The lines to copy are those in the listing below that contain the word "Require".
/---
(* ===== verification/AuditBaseProps.v ===== *)
(** * Properties of the common part of the audit *)

From S2P Require Import Prelude PyStr PyDict Codec Regex PyFloat Json Sha256 PyPath Archive.
From S2P Require Import ArchiveProps AuditBase.

Local Open Scope Z_scope.

(** ** Names *)

Definition safe_name (name : str) : Prop :=
  name ≠ [] ∧ 92%N ∉ name ∧ starts_with (u "/") name = false ∧ u ".." ∉ path_names name.

#[export] Instance safe_name_dec name : Decision (safe_name name).
Proof. unfold safe_name. apply _. Defined.

Lemma path_parts_relative name :
  starts_with (u "/") name = false → path_parts name = path_names name.
Proof.
  intros H. unfold path_parts, path_root. rewrite H.
  assert (starts_with (u "//") name = false) as ->; [|done].
  apply not_true_iff_false. intros (r & ->)%starts_with_spec. done.
Qed.

Lemma safe_member_Ok name : safe_member name = Ok tt ↔ safe_name name.
Proof.
  unfold safe_member, safe_name.
  rewrite fail_if_then, fail_if_Ok, !orb_false_iff, !bool_decide_eq_false.
  split.
  - intros ([[? ?] Hs] & ?). by rewrite path_parts_relative in *.
  - intros (? & ? & Hs & ?). by rewrite path_parts_relative.
Qed.

Lemma safe_member_then {B} name (k : res B) r :
  (safe_member name ;; k) = Ok r ↔ safe_name name ∧ k = Ok r.
Proof.
  rewrite bind_Ok. split.
  - by intros ([] & ?%safe_member_Ok & ?).
  - intros [? ?]. exists tt. by rewrite safe_member_Ok.
Qed.

Lemma safe_member_raises name : raises_only is_audit_error (safe_member name).
Proof. unfold safe_member. audit_raises. Qed.

(** An extractor only follows the named components. *)
Lemma walk_names dir parts :
  walk dir parts = walk dir (filter (λ w, w ≠ [] ∧ w ≠ u ".") parts).
Proof.
  revert dir. induction parts as [|p parts IH]; intros dir; [done|]. rewrite filter_cons.
  destruct (decide (p ≠ [] ∧ p ≠ u ".")) as [[? ?]|Hp]; cbn [walk].
  - rewrite !(decide_False (P := p = [] ∨ p = u ".")) by tauto. case_decide; apply IH.
  - rewrite decide_True; [apply IH|]. destruct (decide (p = [])), (decide (p = u ".")); tauto.
Qed.

(** A safe name is extracted below the directory. *)
Lemma safe_name_walk name dir : safe_name name → walk dir (split_on 47 name) = dir ++ path_names name.
Proof.
  intros (_ & _ & _ & Hdots). rewrite walk_names. apply walk_safe. apply Forall_forall.
  intros p Hp. apply safe_part_spec. pose proof Hp as Hp'.
  apply list_elem_of_filter in Hp' as [[? ?] _]. split_and!; [done..|]. intros ->. done.
Qed.

(** ** Items collected under new keys *)

Lemma new_field_Ok msg d k v d' : new_field msg d k v = Ok d' ↔ k ∉ d.*1 ∧ d' = d ++ [(k, v)].
Proof.
  unfold new_field. rewrite fail_if_then, bool_decide_eq_false, dict_keys_elem.
  split; intros [Hk H]; (split; [done|]); rewrite dict_set_new in * by done; congruence.
Qed.

Lemma new_fields_Ok {A} (f : dict str → A → res (dict str)) (g : A → option (str * str)) l d :
  (∀ s x s', x ∈ l → f s x = Ok s' ↔ ∃ e, g x = Some e ∧ e.1 ∉ s.*1 ∧ s' = s ++ [e]) →
  fold_res f [] l = Ok d ↔ mapM g l = Some d ∧ NoDup d.*1.
Proof.
  intros Hf. assert (∀ d0, NoDup d0.*1 → fold_res f d0 l = Ok d ↔
    ∃ es, mapM g l = Some es ∧ d = d0 ++ es ∧ NoDup d.*1) as H.
  { induction l as [|x l IH]; intros d0 Hd0; cbn [fold_res mapM].
    - split; [intros [= <-]; exists []; by rewrite app_nil_r|].
      intros (es & [= <-] & -> & _). by rewrite app_nil_r.
    - rewrite bind_Ok. setoid_rewrite Hf; [|by left].
      assert (∀ e, NoDup (d0 ++ [e]).*1 ↔ e.1 ∉ d0.*1) as Hnd.
      { intros e. rewrite fmap_app, NoDup_app. cbn.
        split; [intros (_ & H & _) Hin; by apply (H _ Hin); left|].
        intros Hn. split_and!; [done| |apply NoDup_singleton]. by intros ? ? ->%list_elem_of_singleton. }
      split.
      + intros (s & (e & He & Hn & ->) & H). apply IH in H as (es & Hes & -> & Hes');
          [|intros s1 y s2 Hy; apply Hf; by right|by apply Hnd].
        exists (e :: es). rewrite He. cbn. rewrite Hes.
        rewrite <- app_assoc in Hes' |- *. by split_and!.
      + intros (es & (e & He & (es' & Hes & [= <-])%bind_Some)%bind_Some & Hd & H).
        assert (d = (d0 ++ [e]) ++ es') as Hd' by by rewrite <- app_assoc.
        assert (NoDup (d0 ++ [e]).*1) as Hnd'
          by (rewrite Hd', fmap_app in H; by apply NoDup_app in H as [? _]).
        exists (d0 ++ [e]). split; [exists e; split_and!; [done|by apply Hnd|done]|].
        apply IH; [intros s1 y s2 Hy; apply Hf; by right|done|]. by exists es'. }
  rewrite H by constructor. split; [by intros (es & ? & -> & ?)|]. intros [? ?]. by exists d.
Qed.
\---
EXERCISE RESULT:
From S2P Require Import Prelude PyStr PyDict Codec Regex PyFloat Json Sha256 PyPath Archive.
From S2P Require Import ArchiveProps AuditBase.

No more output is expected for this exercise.